Os enojantes bastidores da política

Vez por outra surge um filme como esse: engajado, contundente, profundo e baseado na realidade. Missão nada fácil, pois há que se conciliar um entretenimento para grandes massas - e de vários países - com muita informação e elementos históricos. Em Vice, novo filme do roteirista, diretor e produtor Adam McKay (A Grande Aposta, 2015), essa façanha é conseguida com louvor.


Vice conta a trajetória de Dick Cheney (Christian Bale), desde sua juventude inconsequente e de bebedeiras, até que - após ser convidado por George W. Bush para o cargo de vice-presidente dos Estados Unidos - torna-se o homem mais poderoso do mundo numa função que até então era meramente decorativa.


Com roteiro denso e diálogos ácidos, o filme ainda pontua momentos divertidos, como alfinetadas em situações da política atual e momentos como o que sobem falsos créditos como dizendo que a história de Cheney terminaria daquela forma se ele assim o quisesse. Vice tem como ponto alto o ótimo desempenho do elenco, como o impagável Sam Rockwell (Poltergeist, 2015), que faz uma interpretação divertidíssima do fanfarrão "Bush filho", Amy Adams (A Chegada, 2016) no papel de Lynne Cheney - mulher do poderoso político americano -, a pessoa que dá a força e estabilidade necessárias para que um homem tão ambicioso conseguisse chegar a este patamar de poder.
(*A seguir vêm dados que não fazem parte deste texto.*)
Definition sample_server : server_answers :=
  mk_server_answers (fun _ => None) [] false 0 false false false sample_answers.

Definition sample_http : conn :=
  mk_conn (fresh_wsi LWS_DEF_HEADER_LEN) sample_conn
    (mk_vhost 8000 [Some (str "http"); Some (str "superchat")] 0 false) None.

Lemma sample_upgrade_request :
  upgrade_request env_default sample_env sample_server sample_http (str "/chat") sample_request 1
    (str "dGhlIHNhbXBsZSBub25jZQ==") [].
Proof.
  constructor.
  - reflexivity.
  - exact (fresh_empty LWS_DEF_HEADER_LEN eq_refl).
  - split; [done|reflexivity].
  - split; [exact sample_request_ok|vm_compute; discriminate].
  - split; vm_compute; [discriminate|reflexivity].
  - split_and!; reflexivity.
  - exists (str "WebSocket"). split; vm_compute; reflexivity.
  - exists [([], str "keep-alive", []); ([32], str "Upgrade", [])]. split; [|reflexivity].
    exists [[([], str "keep-alive", [])]; [([32], str "Upgrade", [])]].
    split_and!; [vm_compute; reflexivity|reflexivity|by repeat constructor|done|repeat constructor|vm_compute; reflexivity].
  - exists [([], str "chat", []); ([32], str "superchat", [])]. split; [|split; [repeat constructor|vm_compute; reflexivity]].
    exists [[([], str "chat", []); ([32], str "superchat", [])]].
    split_and!; [vm_compute; reflexivity|reflexivity|by repeat constructor|done|repeat constructor|vm_compute; reflexivity].
  - vm_compute. discriminate.
  - split; [vm_compute; reflexivity|]. split; [split; vm_compute; reflexivity|apply str_bytes].
  - split; [exact sample_env_ok|]. split; [|unfold http_done; split_and!; reflexivity].
    unfold granted. split_and!; try reflexivity. exists (replicate 2052 0). split; vm_compute; reflexivity.
  - vm_compute. done.
Qed.

Lemma http_upgrade_end_to_end_witness :
  exists c', lws_handshake_server env_default sample_env sample_server
      (request_text (str "/chat") sample_request ++ str "frames") sample_http = Ok (Upgraded_ws, str "frames", c') /\
    WsRxProof.ready sample_env false (ws c') /\ protocol c' = Some 1%nat.
Proof.
  destruct (http_upgrade_end_to_end env_default sample_env sample_server sample_http (str "/chat") sample_request
    (str "frames") 1 (str "dGhlIHNhbXBsZSBub25jZQ==") []) as (c' & H1 & _ & H3 & H4).
  - exact sample_upgrade_request.
  - vm_compute. reflexivity.
  - exists c'. split; [exact H1|]. split; [exact H3|exact H4].
Defined.

End HttpServerProof.
(** A table that is given back while others wait goes to the one that has
    waited longest, without a trace of the old request: it is the same table
    with everything the parser recorded reset, the new owner's headers are not
    complete, and its socket is listened to again. *)
Theorem ah_handover max cs C w p Q a t n o ws :
  0 <= max < 2 ^ 31 -> represents max p cs Q -> w ∈ cs ->
  wsis p !! w = Some n -> http_ah n = Some a -> ahs p !! a = Some t -> line Q = o :: ws ->
  exists p' n' t', __lws_header_table_detach C w false p = Ok (0, p') /\
    wsis p' !! o = Some n' /\ http_ah n' = Some a /\ hdr_parsing_completed n' = false /\
    (in_fds_table n' = true -> Z.testbit (events n') 0 = true) /\
    ahs p' !! a = Some t' /\ table t' = P._lws_header_table_reset (table t).
Proof.
  intros Hm (A & R & <- & _ & HQ) Hw Hn Ha Ht Hl.
  assert (held A !! w = Some a) as Hh by (apply (r_held _ _ _ R); cbn; rewrite lookup_fmap, Hn; cbn; congruence).
  assert (waiting (dequeue w A) = o :: ws) as Hws.
  { rewrite dequeue_out; [congruence|]. intros Hx. apply (r_waiter _ _ _ R) in Hx. congruence. }
  destruct (detach_ok max (with_service (calm C) C) (calm_shape C) Hm p A w false R Hw) as (p' & Hd & _ & Hg).
  change (do_op (calmed (Detach C w false)) p = Ok (0, p')) in Hd.
  destruct (op_calm (Detach C w false) p) as [E|[? _]]; [rewrite <- E in Hd; cbn [do_op] in Hd|done].
  destruct (Hg a t o ws Hh Ht Hws) as (n' & Hn' & Ha' & Hev & Hr). destruct (Hr eq_refl) as (Hc & t' & Ht' & Hres).
  exists p', n', t'. split_and!; [exact Hd|exact Hn'|exact Ha'|exact Hc|exact Hev|exact Ht'|exact Hres].
Qed.

(** ** A pool to start with *)

(** [struct lws_pt_role_http] as the context zeroes it. *)
Definition fresh_pool (m : gmap loc wsi) : pool := mk_pool m ∅ None None 0 0 0.

Definition fresh_wsi (n : wsi) : Prop := http_ah n = None /\ http_ah_wait_list n = None /\ is_server n = true.

Lemma represents_fresh max m : 0 <= max -> map_Forall (fun _ n => fresh_wsi n) m -> Z.of_nat (size (dom m)) < 2 ^ 31 ->
  represents max (fresh_pool m) (dom m) (mk_spec ∅ []).
Proof.
  intros Hm Hf Hs. exists (mk_queue (dom m) ∅ []). split; [|by split_and!].
  assert (forall w {B} (f : wsi -> B) v, (f <$> m) !! w = Some v -> exists n, fresh_wsi n /\ f n = v) as Hfm.
  { intros w B f v. rewrite lookup_fmap. destruct (m !! w) as [n|] eqn:Hn; [|done]. intros [= <-].
    exists n. split; [by apply (Hf w)|done]. }
  split; cbn; try done.
  - constructor.
  - intros w Hw. by apply elem_of_nil in Hw.
  - intros w v (n & (_ & Hv & _) & <-)%Hfm _. done.
  - intros w b (n & (_ & _ & Hb) & <-)%Hfm. done.
  - intros w a. rewrite lookup_empty. split; [done|]. by intros (n & (Hv & _ & _) & E)%Hfm; congruence.
  - exists []. split_and!; [done|constructor| |done]. intros a. rewrite lookup_fmap, lookup_empty.
    split; [by intros [? ?]|by intros ?%elem_of_nil].
Qed.

(** Four connections, three of them in the poll set, one with queued input. *)
Definition sample_wsi (fds : bool) (queued : Z) : wsi := mk_wsi None None true false fds LWS_POLLIN 0 queued true None.

Definition sample_wsis : gmap loc wsi :=
  <[1%positive := sample_wsi true 0]> (<[2%positive := sample_wsi true 5]> (<[3%positive := sample_wsi false 0]>
    (<[4%positive := sample_wsi true 0]> ∅))).

Definition sample_config (max : Z) : config :=
  mk_config max 10 1000 true (Some (replicate 64 170)) (fun _ p => Ok p) (fun _ p => Ok (true, p)).

(** Its service leaves the pool alone. *)
Lemma sample_alone max ops (o : op) q :
  Forall (fun o => op_config o = sample_config max) ops -> o ∈ ops -> ~ disturbed o q.
Proof.
  intros Hops Ho (_ & w & n & q' & _ & _ & _ & _ & _ & Hd). rewrite Forall_forall in Hops.
  unfold disturbs in Hd. by rewrite (Hops o Ho) in Hd.
Qed.

Definition sample_ops : list op :=
  let C := sample_config 1 in
  [Attach C 1 false; Attach C 2 false; Attach C 3 false; Attach C 2 false; Detach C 1 true; Detach C 3 false]%positive.

Example ah_pool_ex1 : spec_run 1 sample_ops (mk_spec ∅ []) = ([0; 1; 1; 1; 0; 0], mk_spec {[2%positive]} []).
Proof. vm_compute. reflexivity. Qed.

Lemma represents_sample max : 0 <= max -> represents max (fresh_pool sample_wsis) (dom sample_wsis) (mk_spec ∅ []).
Proof.
  intros Hm. apply represents_fresh; [done| |vm_compute; reflexivity].
  intros w n Hn. unfold sample_wsis in Hn.
  repeat (rewrite lookup_insert_Some in Hn; destruct Hn as [[<- <-]|[_ Hn]]; [by split_and!|]). done.
Qed.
É preciso um parágrafo a parte para falar da brilhante atuação de Bale. Cerca de vinte quilos mais gordo, o ator - famoso por sua dedicação e transforações físicas para seus personagens, como no filme O Operário (Brad Anderson, 2005) em que emagreceu 35 quilos - de pouco mais de quarenta anos interpreta um personagem muito mais velho. Além da maquiagem impecável - que inclui até raspar seu cabelo para reproduzir a calvície de Cheney - e do peso extra, o ator consegue algo mais delicado e difícil: ter o comportamento e maneirismos de uma pessoa completamente diferente dele. Sem isso, nenhuma mudança física soaria natural e convincente. Não é à toa que o ator está sempre nas listas de indicados ao Oscar, feito que se repete novamente neste ano.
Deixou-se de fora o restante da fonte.